### Exercise
Here are the records. Write out exactly the lines between the one holding "induction prog as [|ins0 rest IH]; intros idx jt H;" and the one holding "its own result returns it unchanged. *)", inclusive.

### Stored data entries
(** On a rectangular board the scan raises nothing and lists exactly the
    coordinates of the empty cells. *)
Lemma get_empty_cells_total (n m : nat) (board : Board) :
  is_rect n m board →
  ∃ cells, get_empty_cells board = Some cells
           ∧ ∀ i j, (i, j) ∈ cells ↔ cell board i j = Some 0%Z.
Proof.
  intros Hrect.
  pose (inner := λ (i j : nat),
         v ← cell board i j;
         Some (if bool_decide (v = 0%Z) then [(i, j)] else [])).
  pose (outer := λ i : nat,
         row0 ← board !! 0;
         (λ parts, concat parts) <$> mapM (inner i) (seq 0 (length row0))).
  change (get_empty_cells board)
    with ((λ parts, concat parts) <$> mapM outer (seq 0 (length board))).
  assert (Hinner : ∀ i, i < n →
    ∃ ps, outer i = Some ps ∧ ∀ p, p ∈ ps ↔ ∃ j, p = (i, j) ∧ cell board i j = Some 0%Z).
  { intros i Hi. unfold outer.
    destruct (lookup_lt_is_Some_2 board 0) as [row0 Hrow0]; [destruct Hrect; lia|].
    rewrite Hrow0. cbn [mbind option_bind].
    destruct (is_rect_lookup _ _ _ _ _ Hrect Hrow0) as [_ Hlen0].
    destruct (mapM_concat_total (inner i) (seq 0 (length row0))) as (yss & Hyss & Hiff).
    { intros j Hj. apply elem_of_seq in Hj. unfold inner.
      destruct (is_rect_cell n m board i j Hrect) as [v Hv]; [lia..|].
      rewrite Hv. by eexists. }
    exists (concat yss). rewrite Hyss. split; [done|].
    intros p. rewrite Hiff. split.
    - intros (j & ys & Hj & Hf & Hp). unfold inner in Hf.
      destruct (cell board i j) as [v|] eqn:Hv; [|done].
      cbn [mbind option_bind] in Hf. case_bool_decide; simplify_eq.
      + apply list_elem_of_singleton in Hp. eauto.
      + by apply elem_of_nil in Hp.
    - intros (j & -> & Hc). exists j, [(i, j)].
      destruct (cell_Some_lt _ _ _ _ _ _ Hrect Hc).
      split; [apply elem_of_seq; lia|]. split; [|by left].
      unfold inner. rewrite Hc. cbn [mbind option_bind].
      by rewrite bool_decide_eq_true_2. }
  destruct (mapM_concat_total outer (seq 0 (length board))) as (yss & Hyss & Hiff).
  { intros i Hi. apply elem_of_seq in Hi.
    destruct (Hinner i) as (ps & -> & _); [destruct Hrect; lia|]. by eexists. }
  exists (concat yss). rewrite Hyss. split; [done|].
  intros i j. rewrite Hiff. split.
  - intros (i' & ps & Hi' & Hf & Hp). apply elem_of_seq in Hi'.
    destruct (Hinner i') as (ps' & Hps' & Hin); [destruct Hrect; lia|].
    rewrite Hf in Hps'. simplify_eq.
    apply Hin in Hp as (j' & [= -> ->] & Hc). done.
  - intros Hc. destruct (cell_Some_lt _ _ _ _ _ _ Hrect Hc) as [Hi Hj].
    destruct (Hinner i Hi) as (ps & Hps & Hin).
    exists i, ps. split; [apply elem_of_seq; destruct Hrect; lia|].
    split; [done|]. apply Hin. eauto.
Qed.
(** ** Rebuilding the jump table *)

(** The loop writes nothing at a position that holds no jump instruction. *)
Lemma fill_jump_table_other (table : JumpTable) (prog : Program) :
  forall (idx : nat) (jt jt' : list nat) (j : nat),
    fill_jump_table table prog idx jt = Some jt' ->
    (forall ins, prog !! (j - idx)%nat = Some ins -> (idx <= j)%nat ->
                 is_jump ins = false) ->
    jt' !! j = jt !! j.
Proof.
  induction prog as [|ins0 rest IH]; intros idx jt jt' j H Hj; simpl in H.
  - by injection H as <-.
  - assert (Hrest : forall ins, rest !! (j - S idx)%nat = Some ins ->
                      (S idx <= j)%nat -> is_jump ins = false).
    { intros ins Hi Hle. apply Hj; [| lia].
      replace (j - idx)%nat with (S (j - S idx)) by lia. exact Hi. }
    destruct (is_jump ins0) eqn:E.
    + destruct (vec_set jt idx (jump_target table ins0 idx)) as [jt1|] eqn:Ev;
        simpl in H; [| done].
      apply vec_set_Some in Ev as [_ ->].
      rewrite (IH _ _ _ j H Hrest).
      apply list_lookup_insert_ne. intros <-.
      specialize (Hj ins0). rewrite Nat.sub_diag in Hj.
      specialize (Hj eq_refl (Nat.le_refl _)). congruence.
    + by apply (IH _ _ _ j H).
Qed.

(** On a table that already holds the target of every jump instruction, the
    loop changes nothing. *)
Lemma fill_jump_table_fixpoint (table : JumpTable) (prog : Program) :
  forall (idx : nat) (jt : list nat),
    (forall i ins, prog !! i = Some ins -> is_jump ins = true ->
       jt !! (idx + i)%nat = Some (jump_target table ins (idx + i))) ->
    fill_jump_table table prog idx jt = Some jt.
Proof.
  induction prog as [|ins0 rest IH]; intros idx jt H; [done |].
  simpl.
  assert (Hrest : forall i ins, rest !! i = Some ins -> is_jump ins = true ->
            jt !! (S idx + i)%nat = Some (jump_target table ins (S idx + i))).
  { intros i ins Hi Hj. specialize (H (S i) ins Hi Hj).
    by replace (idx + S i)%nat with (S idx + i)%nat in H by lia. }
  destruct (is_jump ins0) eqn:E; [| by apply IH].
  specialize (H 0%nat ins0 eq_refl E). rewrite Nat.add_0_r in H.
  unfold vec_set. rewrite decide_True by (by apply lookup_lt_Some in H).
  simpl. rewrite list_insert_id by done. by apply IH.
Qed.

Section Rebuild.

Context {F : FloatOps}.
Variable START_TAG : Tag.
Variable InitializeAnchors : Program -> JumpTable.
Variable launch_core : Tag -> JumpTable -> Core.

Local Abbreviation InitState := (InitializeState START_TAG InitializeAnchors launch_core).

(** X12. Rebuilding twice is rebuilding once: [InitializeState] applied to
    its own result returns it unchanged. *)
Theorem InitializeState_idempotent (w : SGPWorld) (c c' : CPU) :
  InitState w c = Some c' -> InitState w c' = Some c'.
Proof.
  intros H.
  pose proof (InitializeState_Some _ _ _ _ _ _ H) as [Hprog Hfill].
  pose proof (fill_jump_table_length _ _ _ _ _ Hfill) as Hlen.
  rewrite length_resize in Hlen.
  assert (Hfix : fill_jump_table (InitializeAnchors (program c)) (program c) 0
                   (jump_table (cpu_state c')) = Some (jump_table (cpu_state c'))).
  { apply fill_jump_table_fixpoint. intros i ins Hi Hj.
    apply (fill_jump_table_entry _ _ _ _ _ i ins Hfill Hi Hj). }
  revert H. unfold InitializeState, HasActiveCore. simpl.
  destruct (active_core (cpu c)) as [k|]; simpl;
    (destruct (fill_jump_table _ _ _ _) as [jt|]; simpl; [| done]);
    intros [= <-]; simpl in *;
    rewrite <- Hlen at 1; rewrite resize_all, Hfix; simpl;
    do 2 f_equal; unfold set_completed, set_jump_table; simpl;
    f_equal; rewrite resize_idemp; done.
Qed.


(** X13. The rebuild writes only at the positions of jump instructions. At
    any other position the entry is the one of the old table resized to 100
    (zero where the old table was shorter); in particular, when the old
    table already had 100 entries, as after a first build, the old entry
    survives a Mutate that turns a jump instruction into another one. *)
Theorem InitializeState_other_entries (w : SGPWorld) (c c' : CPU) (j : nat) :
  InitState w c = Some c' ->
  (forall ins, program c !! j = Some ins -> is_jump ins = false) ->
  jump_table (cpu_state c') !! j =
    resize jump_table_capacity 0%nat (jump_table (cpu_state c)) !! j /\
  (length (jump_table (cpu_state c)) = jump_table_capacity ->
   jump_table (cpu_state c') !! j = jump_table (cpu_state c) !! j).
Proof.
  intros H Hj. apply InitializeState_Some in H as [_ Hfill].
  assert (E : jump_table (cpu_state c') !! j =
              resize jump_table_capacity 0%nat (jump_table (cpu_state c)) !! j).
  { apply (fill_jump_table_other _ _ _ _ _ j Hfill).
    intros ins Hi _. rewrite Nat.sub_0_r in Hi. by apply Hj. }
  split; [exact E |].
  intros Hlen. rewrite E, <- Hlen. by rewrite resize_all.
Qed.


(** X15. On a machine whose state carries the table [InitializeState] built
    for the program, executing the jump instruction at position [i] with the
    program counter at [i] is defined, and moves the program counter exactly
    when the condition holds: to the position of the first-ranked matching
    anchor, or to [i + 1] when no anchor matches. The registers are left as
    they were. *)
Theorem jump_lands_on_resolved_target (w : SGPWorld) (c c' : CPU)
    (i : nat) (ins : Instruction) (d : Z) (m : Machine) (a b : Z) :
  InitState w c = Some c' ->
  program c !! i = Some ins ->
  is_jump ins = true ->
  state m = cpu_state c' ->
  program_counter (core m) = i ->
  registers (core m) !! arg0 ins = Some a ->
  registers (core m) !! arg1 ins = Some b ->
  let target := jump_target (InitializeAnchors (program c)) ins i in
  let taken := if bool_decide (op_code ins = JumpIfNEq)
               then negb (a =? b) else a <? b in
  run ins d m =
    Some (if taken then set_core m (JumpToIndex (core m) target) else m) /\
  (MatchRegulated (InitializeAnchors (program c)) (tag ins) = [] ->
   target = (i + 1)%nat) /\
  (forall u rest,
     MatchRegulated (InitializeAnchors (program c)) (tag ins) = u :: rest ->
     target = GetVal (InitializeAnchors (program c)) u) /\
  (exists m', run ins d m = Some m' /\
     program_counter (core m') = (if taken then target else i) /\
     registers (core m') = registers (core m)).
Proof.
  intros H Hi Hj Hs Hpc Ha Hb target taken.
  apply InitializeState_Some in H as [_ Hfill].
  pose proof (fill_jump_table_entry _ _ _ _ _ i ins Hfill Hi Hj) as He.
  simpl in He. fold target in He. rewrite <- Hs in He.
  assert (Hrun : run ins d m =
            Some (if taken then set_core m (JumpToIndex (core m) target) else m)).
  { unfold run, is_jump, taken in *.
    destruct (op_code ins); try done;
      unfold inst_JumpIfNEq, inst_JumpIfLess, get_reg, GetProgramCounter;
      rewrite Ha, Hb; simpl; rewrite Hpc, He; simpl;
      [by destruct (a =? b) | by destruct (a <? b)]. }
  split; [exact Hrun |]. split; [| split].
  - intros Hm. unfold target, jump_target. by rewrite Hm.
  - intros u rest Hm. unfold target, jump_target. by rewrite Hm.
  - rewrite Hrun. eexists. split; [reflexivity |].
    by destruct taken.
Qed.

Lemma PrintOp_is_Some (ins : Instruction) (table : JumpTable) :
  is_Some (PrintOp ins PrintCode_arities table).
Proof.
  unfold PrintOp.
  generalize (spaces (pad_count (GetOpName (op_code ins)))). intros sp.
  destruct (op_code ins); simpl; by eexists.
Qed.

Lemma PrintCode_from_None (k : Cpu) (prog : Program) :
  PrintCode_from k prog = None <-> active_core k = None /\ prog <> [].
Proof.
  induction prog as [|ins rest IH]; simpl.
  - split; [done | by intros [_ ?]].
  - destruct (active_core k) as [core0|] eqn:E; simpl; [| by split].
    destruct (PrintOp_is_Some ins (global_jump_table k)) as [line ->]. simpl.
    destruct (PrintCode_from k rest) as [more|] eqn:Er; simpl.
    + split; [done | by intros [? _]].
    + exfalso. destruct (proj1 IH eq_refl) as [? _]. congruence.
Qed.
(** * xacct.py: a shallow embedding and its verified properties

    The program wraps the [sacct] accounting query of a Slurm cluster:
    it parses the delimited output into records, folds every [.batch]
    sub-record into its job record, sorts, simplifies timestamps and
    prints an aligned or tab-separated table.

    Conventions of the embedding.
    - A Python [str] is a [list ascii]; every [ascii] stands for the code
      point of the same number, so the strings covered are those of the
      Latin-1 range.
    - A Python exception is a value of [exn]; code that may raise returns
      a [result].
    - A Python [float] is a binary64 number: a finite one is kept as the
      rational it stands for, and every operation rounds its exact result
      to the nearest binary64 number, a tie going to the even significand,
      and to infinity from 2^1024 on.
    - A record (an [OrderedDict]) is an association list in insertion order.
    - [datetime.date.today()] is an explicit parameter.
    - [strptime] follows the regular expression that CPython's [_strptime]
      module builds for ['%Y-%m-%dT%H:%M:%S'] and the checks of the [date]
      and [datetime] constructors; [strftime('%a')] is that of the C locale.
    - [str.lower] is modelled on the ASCII letters, which is all that a
      comparison with an ASCII word needs.
    - A line that [csv.DictReader] yields is a record with a value for
      each of its fields.
    - The loop [while 'FMT' in args.format] runs on fuel; it is shown to
      end within the length of the list.
    - The standard output is the list of what [print] was given, the
      error stream the list of the texts written to it. *)

From Stdlib Require Import List Ascii String ZArith QArith Qpower Qfield.
From Stdlib Require Import Qabs Qreduction.
From Stdlib Require Import Lia Bool Arith.
From Stdlib Require Import Permutation Sorted.
Import ListNotations.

### Answer space
  induction prog as [|ins0 rest IH]; intros idx jt H; [done |].
  simpl.
  assert (Hrest : forall i ins, rest !! i = Some ins -> is_jump ins = true ->
            jt !! (S idx + i)%nat = Some (jump_target table ins (S idx + i))).
  { intros i ins Hi Hj. specialize (H (S i) ins Hi Hj).
    by replace (idx + S i)%nat with (S idx + i)%nat in H by lia. }
  destruct (is_jump ins0) eqn:E; [| by apply IH].
  specialize (H 0%nat ins0 eq_refl E). rewrite Nat.add_0_r in H.
  unfold vec_set. rewrite decide_True by (by apply lookup_lt_Some in H).
  simpl. rewrite list_insert_id by done. by apply IH.
Qed.

Section Rebuild.

Context {F : FloatOps}.
Variable START_TAG : Tag.
Variable InitializeAnchors : Program -> JumpTable.
Variable launch_core : Tag -> JumpTable -> Core.

Local Abbreviation InitState := (InitializeState START_TAG InitializeAnchors launch_core).

(** X12. Rebuilding twice is rebuilding once: [InitializeState] applied to
    its own result returns it unchanged. *)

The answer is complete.